Twitter threatens Meta with court for “copying” social network Threads

Elon Musk’s lawyer Alex Spiro, in a letter addressed to Meta CEO Mark Zuckerberg, claims that the company used “Twitter’s trade secrets and intellectual property.”

The letter says that Meta hired “dozens” of ex-Twitter employees to develop Threads (which is not surprising, given how many people Elon Musk fired after the acquisition), who still had access to confidential information and trade secrets of the social network. Twitter claims that Meta took advantage of this and instructed these employees to develop a “copycat program” that violates “state and federal law.”

Meta is required to immediately stop using confidential information and copying Twitter data, otherwise the company will take legal action.

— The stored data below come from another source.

(** * nanobot QQ channel ([nanobot/channels/qq.py]): a shallow embedding

    The channel bridges a chat platform and the internal message bus.  This
    development embeds the inbound handler [_on_message], the media fetcher
    [_download_media], the session supervisor ([start], [_run_bot]) and the
    bounded [deque] of processed message ids, and proves the properties the
    specification states about them.

    Conventions.
    - A Python [str] is modelled as the [string] of its UTF-8 bytes.
      [split], [startswith] and the comparisons with the command names
      work on these bytes as they do on the text.  [strip] removes the
      white space of [str.isspace], given by its UTF-8 encodings.
      [isdigit] and [int] go through the characters of the text; the
      numeric type of a non-ASCII character comes from the interpreter's
      Unicode database, which is a parameter (a field of [Env]).
    - A Python attribute that may be absent from a duck-typed object is an
      [attr]; a [str | None] value is an [option string].
    - Effects (logging, HTTP, temporary files, bus publishing, the platform
      client) are threaded through a state-and-exception monad [M] over a
      [World]; the collaborators that are outside the repository answer
      through an environment [Env] of oracles indexed by a logical clock. *)

From Stdlib Require Import ZArith String Ascii List Lia.
From stdpp Require Import base option list gmap strings pretty.

Local Open Scope string_scope.
Local Open Scope list_scope.

(** ** Python string builtins *)

Module PyStr.

(** [str.isspace] on one ASCII character: TAB..CR, FS..US and space. *)
Definition is_space (c : ascii) : bool :=
  let n := nat_of_ascii c in
  ((9 <=? n)%nat && (n <=? 13)%nat) || ((28 <=? n)%nat && (n <=? 32)%nat).

(** The white space encoded on two bytes: U+0085 and U+00A0. *)
Definition is_space2 (a b : ascii) : bool :=
  (nat_of_ascii a =? 194)%nat
  && ((nat_of_ascii b =? 133)%nat || (nat_of_ascii b =? 160)%nat).

(** The white space encoded on three bytes: U+1680, U+2000..U+200A,
    U+2028, U+2029, U+202F, U+205F and U+3000. *)
Definition is_space3 (a b c : ascii) : bool :=
  let x := nat_of_ascii a in
  let y := nat_of_ascii b in
  let z := nat_of_ascii c in
  ((x =? 225)%nat && (y =? 154)%nat && (z =? 128)%nat)
  || ((x =? 226)%nat && (y =? 128)%nat
      && (((128 <=? z)%nat && (z <=? 138)%nat)
          || (z =? 168)%nat || (z =? 169)%nat || (z =? 175)%nat))
  || ((x =? 226)%nat && (y =? 129)%nat && (z =? 159)%nat)
  || ((x =? 227)%nat && (y =? 128)%nat && (z =? 128)%nat).

(** The string is one white space character. *)
Definition is_space_char (s : string) : bool :=
  match s with
  | String a "" => is_space a
  | String a (String b "") => is_space2 a b
  | String a (String b (String c "")) => is_space3 a b c
  | _ => false
  end.

Definition is_digit (c : ascii) : bool :=
  let n := nat_of_ascii c in (48 <=? n)%nat && (n <=? 57)%nat.

Definition is_empty (s : string) : bool :=
  match s with "" => true | String _ _ => false end.

Fixpoint lstrip (s : string) : string :=
  match s with
  | "" => ""
  | String a s1 =>
      if is_space a then lstrip s1
      else
        match s1 with
        | String b s2 =>
            if is_space2 a b then lstrip s2
            else
              match s2 with
              | String c s3 => if is_space3 a b c then lstrip s3 else s
              | "" => s
              end
        | "" => s
        end
  end.

Fixpoint rstrip (s : string) : string :=
  match s with
  | "" => ""
  | String c s' =>
      let r := rstrip s' in
      if is_space_char (String c r) then "" else String c r
  end.

(** [s.strip()] *)
Definition strip (s : string) : string := rstrip (lstrip s).

(** [s.startswith(p)] *)
Definition startswith (p s : string) : bool := String.prefix p s.

Definition lower_ascii (c : ascii) : ascii :=
  let n := nat_of_ascii c in
  if (65 <=? n)%nat && (n <=? 90)%nat then ascii_of_nat (n + 32) else c.

(** [s.lower()] as far as the handler observes it: ASCII letters are
    lowered and every other byte is kept.  [str.lower] also lowers
    letters outside ASCII, but no character outside ASCII lowers to a
    character of ["/reset"] or ["/context"], so the two comparisons of
    the handler come out as on the text. *)
Fixpoint lower (s : string) : string :=
  match s with
  | "" => ""
  | String c s' => String (lower_ascii c) (lower s')
  end.

(** The numeric type of a character in the Unicode database, as
    [isdigit] and [int] use it: no digit, a decimal digit with its value
    (['5'], the full-width digit five), or a digit that is not decimal
    (the superscript two, a circled digit). *)
Inductive digit_class : Type :=
| NotDigit
| DecimalDigit (value : nat)
| OtherDigit.

Definition is_digit_class (d : digit_class) : bool :=
  match d with
  | NotDigit => false
  | DecimalDigit _ | OtherDigit => true
  end.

Andy Stone, Meta’s communications director, responded to the letter on Threads:

“There are no former Twitter employees on the Threads engineering team.”

Meta doesn’t seem too concerned about a possible lawsuit, given how often Twitter likes to threaten to sue. In May, the company accused Microsoft of misusing Twitter’s API through integration with some products.

“Competition is good, fraud is not,” Musk wrote on Twitter.

Meta has been developing Threads since January 2023 and eventually launched the web version on July 5 in the evening, followed by the mobile app. Within the first 7 hours, 10 million people joined the social network, and within a day their number reached 30 million. At the same time, Meta CEO Mark Zuckerberg announced an ambitious goal of 1 billion users. For comparison, the competitor Twitter currently has more than 400 million users.

The Threads interface is indeed very similar to Twitter (Instagam CEO Adam Mosseri even agreed to the users’ suggestion to call “local” posts tweets). Here you can post photos, text (up to 500 characters), and videos (up to 5 minutes long). In future updates, the developers promise to add a separate feed for friends’ posts), editing and translation functions, as well as the ability to maintain multiple accounts and switch between them.

Threads is currently available in the US and more than 100 other countries, but not in the EU.